■ ASSIGNMENT ■
Each line that includes the word "Time" should be copied from the records.

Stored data
○ ○ ○ ○ ○ ○ ○

(* ===== verification/IdemHttp.v ===== *)
(** * idempotency/middleware.go: recording and replaying write responses

    The Gin context enters as the request data the middleware reads; the handlers behind it
    as a function on the application's state that returns what they wrote. *)
From S2P Require Import Prelude GoStd Sha256 SqlSpec Idempotency.
Import RepoFacts IdemFacts.
Open Scope go_scope.

Definition MaxRequestBodyBytes : Z := 1048576.

(** What the middleware reads of the request. [body] is the bytes the reader yields and the
    error it ends in, if any; claims are present when the context holds a value of the
    expected type that is not nil. *)
Record request := mkRequest {
  q_key : string;                        (* Idempotency-Key *)
  q_method : string;
  q_path : string;
  q_body : string * option string;
  q_tenant_claims : option (Z * Z);      (* TenantID, PrincipalID *)
  q_platform_claims : option Z;          (* PrincipalID *)
  q_param_tenant : string;
  q_query_tenant : string }.

(** What the handlers did: status, the successive writes, and the sensitivity header. *)
Record handled := mkHandled { h_status : Z; h_writes : list string; h_sensitive : bool }.

Inductive response :=
| Passed (h : handled)
| Replayed (status : Z) (body : string)
| Aborted (status : Z).

Inductive bodyErr := errRequestBodyTooLarge | errRead (e : string).

(** io.ReadAll of a reader limited to one byte more than the maximum. *)
Definition readBoundedBody (body : string * option string) : res bodyErr string :=
  let lim := MaxRequestBodyBytes + 1 in
  if lim <=? slen body.1 then Err errRequestBodyTooLarge
  else match body.2 with
       | Some e => Err (errRead e)
       | None => if MaxRequestBodyBytes <? slen body.1 then Err errRequestBodyTooLarge else Ok body.1
       end.

Definition isWriteMethod (method : string) : bool :=
  String.eqb method "POST" || String.eqb method "PUT" || String.eqb method "PATCH" ||
  String.eqb method "DELETE".

Definition responseCapture (writes : list string) : string := foldl (fun b w => b +:+ w) "" writes.

Definition writeMiddlewareError (e : idemErr) : response :=
  match e with
  | ErrInvalidInput => Aborted 400
  | ErrRequestMismatch | ErrRequestInProcess | ErrSensitiveResponse => Aborted 409
  | _ => Aborted 500
  end.

Section middleware.
Context `{UnicodeCase} `{Repository}.
Variable escaped_path : string -> option string.
(** encoding/json: the tenant_id of a JSON body, when it decodes. *)
Variable json_tenant : string -> option Z.

Definition idempotencyScope (q : request) (body : string) : option (Z * Z) :=
  match q_tenant_claims q with
  | Some ids => Some ids
  | None =>
      match q_platform_claims q with
      | None => None
      | Some principal =>
          if principal =? 0 then None else
          let tid := (ParseUint (q_param_tenant q)).1 in
          let tid := if tid =? 0 then (ParseUint (q_query_tenant q)).1 else tid in
          let tid := if (tid =? 0) && (0 <? slen body) then default tid (json_tenant body) else tid in
          if tid =? 0 then None else Some (tid, principal)
      end
  end.

(** Faults and clocks of the service calls made for one request. *)
Record env := mkEnv { e_f1 : fault; e_f2 : fault; e_f3 : fault; e_f4 : fault; e_f5 : fault;
                      e_now : Time; e_now1 : Time; e_now2 : Time; e_at : Time }.

Definition Middleware {A : Type} (e : env) (svc : Service) (next : string -> A -> handled * A)
    (q : request) (st : repo) (a : A) : response * (repo * A) :=
  let pass body := let '(h, a') := next body a in (Passed h, (st, a')) in
  if String.eqb (q_key q) "" || negb (isWriteMethod (q_method q)) then pass (q_body q).1 else
  match readBoundedBody (q_body q) with
  | Err errRequestBodyTooLarge => (Aborted 413, (st, a))
  | Err (errRead _) => (Aborted 400, (st, a))
  | Ok body =>
      match idempotencyScope q body with
      | None => pass body
      | Some (tenantID, principalID) =>
          match Begin (e_f1 e) (e_f2 e) (e_f3 e) (e_f4 e) (e_now e) (e_now1 e) (e_now2 e) svc
                  (mkBeginInput tenantID principalID (q_key q) (q_method q) (q_path q)
                     (RequestHash escaped_path (q_method q) (q_path q) body)) st with
          | (Err er, st1) => (writeMiddlewareError er, (st1, a))
          | (Ok result, st1) =>
              if Replay result then (Replayed (br_Status result) (br_Body result), (st1, a)) else
              let '(h, a') := next body a in
              let '(_, st2) := Complete (e_f5 e) (e_at e) svc (ID (br_Record result)) (h_status h)
                                 (responseCapture (h_writes h)) (h_sensitive h) st1 in
              (Passed h, (st2, a'))
          end
      end
  end.
End middleware.

Module IdemHttpProps.
Section props.
Context `{UnicodeCase} `{RepositoryLaws}.
Variable escaped_path : string -> option string.
Variable json_tenant : string -> option Z.

Definition no_faults (e : env) : Prop :=
  e_f1 e = NoFault /\ e_f2 e = NoFault /\ e_f3 e = NoFault /\ e_f4 e = NoFault /\ e_f5 e = NoFault.

(** The request takes part in idempotency, with scope [k], hash [hash] and body [body]. *)
Definition eligible (q : request) (k : scope) (hash body : string) : Prop :=
  q_key q <> "" /\ isWriteMethod (q_method q) = true /\ readBoundedBody (q_body q) = Ok body /\
  exists tenant principal, idempotencyScope json_tenant q body = Some (tenant, principal) /\
    begin_input (mkBeginInput tenant principal (q_key q) (q_method q) (q_path q)
                   (RequestHash escaped_path (q_method q) (q_path q) body)) = Ok (k, hash).

(** Running the middleware on an eligible request. *)
Lemma middleware_eligible {A} e svc (next : string -> A -> handled * A) q st a k hash body :
  no_faults e -> srv_repo svc = true -> rwf st -> eligible q k hash body ->
  Middleware escaped_path json_tenant e svc next q st a =
  match look st k with
  | None =>
      match repo_Create NoFault (new_record svc k hash (e_now e)) st with
      | (Ok rec, st1) =>
          let '(h, a') := next body a in
          (Passed h, ((Complete NoFault (e_at e) svc (ID rec) (h_status h)
                         (responseCapture (h_writes h)) (h_sensitive h) st1).2, a'))
      | _ => Middleware escaped_path json_tenant e svc next q st a
      end
  | Some rec =>
      match decisionForExisting NoFault (e_now1 e) (e_now2 e) rec hash st with
      | (Err er, st1) => (writeMiddlewareError er, (st1, a))
      | (Ok result, st1) =>
          if Replay result then (Replayed (br_Status result) (br_Body result), (st1, a))
          else Middleware escaped_path json_tenant e svc next q st a
      end
  end.
Proof.
  intros (F1 & F2 & F3 & F4 & F5) Hs W (Hk & Hm & Hb & t & p & Hsc & Hi).
  unfold Middleware. destruct (String.eqb_spec (q_key q) ""); [done|]. rewrite Hm. cbn [negb orb].
  rewrite Hb, Hsc. unfold Begin. rewrite Hi, Hs, F1, F2, F4, F5. cbn [negb].
  rewrite get_look by done.
  destruct (look st k) as [rec|] eqn:E.
  - destruct (decisionForExisting _ _ _ _ _ _) as [[br|er] st1]; [|done]. by destruct (Replay br).
  - destruct (repo_Create _ _ st) as [[rec|er] st1] eqn:Ec; [|done]. cbn [Replay br_Record].
    destruct (next body a) as [h a']. by destruct (Complete _ _ _ _ _ _ _ _).
Qed.

(** C2. Handlers run once: the first eligible request for a new scope runs the handlers; when
    they answer with a valid status, an identical request afterwards does not run them
    again (the application's state is untouched): it replays the recorded status and body,
    or is refused with 409 when the response was marked sensitive. *)
Theorem handlers_run_once {A} e1 e2 svc (next : string -> A -> handled * A) q st a k hash body h a1 :
  no_faults e1 -> no_faults e2 -> srv_repo svc = true -> rwf st ->
  eligible q k hash body -> look st k = None ->
  next body a = (h, a1) -> 100 <= h_status h <= 599 ->
  exists st1 st2,
    Middleware escaped_path json_tenant e1 svc next q st a = (Passed h, (st1, a1)) /\
    Middleware escaped_path json_tenant e2 svc next q st1 a1 =
      (if h_sensitive h then Aborted 409 else Replayed (h_status h) (responseCapture (h_writes h)),
       (st2, a1)).
Proof.
  intros He1 He2 Hs W Hel L Hn Hst.
  rewrite (middleware_eligible e1 svc next q st a k hash body) by done. rewrite L.
  destruct (create_new (new_record svc k hash (e_now e1)) st W L) as (id & st0 & -> & W0 & Hid & L0).
  rewrite Hn. cbn [ID set_ID].
  set (status := if h_sensitive h then StatusCompletedSensitive else StatusCompleted).
  set (out := if h_sensitive h then "" else responseCapture (h_writes h)).
  destruct (complete_look (e_at e1) id status (h_status h) out st0 W0) as (st1 & E1 & W1 & L1);
    [unfold status; by destruct (h_sensitive h)|].
  assert ((Complete NoFault (e_at e1) svc id (h_status h) (responseCapture (h_writes h))
            (h_sensitive h) st0) = (Ok (), st1)) as Ec.
  { unfold Complete. zdec.
    zdec.
    rewrite Hs. exact E1. }
  rewrite Ec. exists st1, st1. split; [done|].
  rewrite (middleware_eligible e2 svc next q st1 a1 k hash body) by done.
  rewrite L1, L0, decide_True by done. simpl. rewrite Z.eqb_refl.
  unfold decisionForExisting. simpl. rewrite String.eqb_refl. cbn [negb].
  unfold status, out. by destruct (h_sensitive h).
Qed.
End props.

Import MemTable.
#[local] Existing Instance plain_case.
Definition demo_req : request :=
  mkRequest "key-1" "POST" "/orders" ("{}", None) None (Some 9) "" "7".
Definition demo_env (t : Time) : env := mkEnv NoFault NoFault NoFault NoFault NoFault t t t t.
Definition demo_next (body : string) (n : nat) : handled * nat := (mkHandled 201 ["{"; "}"] false, S n).

Definition demo_path (p : string) : option string := None.
Definition demo_json (b : string) : option Z := None.
Definition demo_repo : @repo Repo := empty_tbl.
Definition demo_run (t : Time) (st : @repo Repo) (n : nat) : response * (@repo Repo * nat) :=
  Middleware demo_path demo_json (demo_env t) (NewService true) demo_next demo_req st n.

Lemma handlers_run_once_witness :
  let r1 := demo_run 100 demo_repo 0 in
  let r2 := demo_run 200 r1.2.1 r1.2.2 in
  r2.1 = Replayed 201 "{}" /\ r2.2.2 = 1%nat.
Proof.
  intros r1 r2.
  destruct (handlers_run_once demo_path demo_json (demo_env 100) (demo_env 200) (NewService true)
    demo_next demo_req demo_repo 0%nat (mkScope 7 9 "key-1" "POST" "/orders")
    (RequestHash demo_path "POST" "/orders" "{}") "{}" (mkHandled 201 ["{"; "}"] false) 1%nat)
    as (st1 & st2 & E1 & E2).
  - by repeat split.
  - by repeat split.
  - done.
  - exact (empty_mwf (Row := IdemRecord)).
  - split_and!; [done|done|by vm_compute|]. exists 7, 9. split; vm_compute; reflexivity.
  - reflexivity.
  - reflexivity.
  - simpl. lia.
  - assert (r1 = (Passed (mkHandled 201 ["{"; "}"] false), (st1, 1%nat))) as R1 by exact E1.
    subst r2. rewrite R1. cbn [fst snd]. unfold demo_run. rewrite E2. split; reflexivity.
Defined.
End IdemHttpProps.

○ ○ ○ ○ ○ ○ ○

■ ANSWER TO THIS EXERCISE ■
                      e_now : Time; e_now1 : Time; e_now2 : Time; e_at : Time }.
Definition demo_env (t : Time) : env := mkEnv NoFault NoFault NoFault NoFault NoFault t t t t.
Definition demo_run (t : Time) (st : @repo Repo) (n : nat) : response * (@repo Repo * nat) :=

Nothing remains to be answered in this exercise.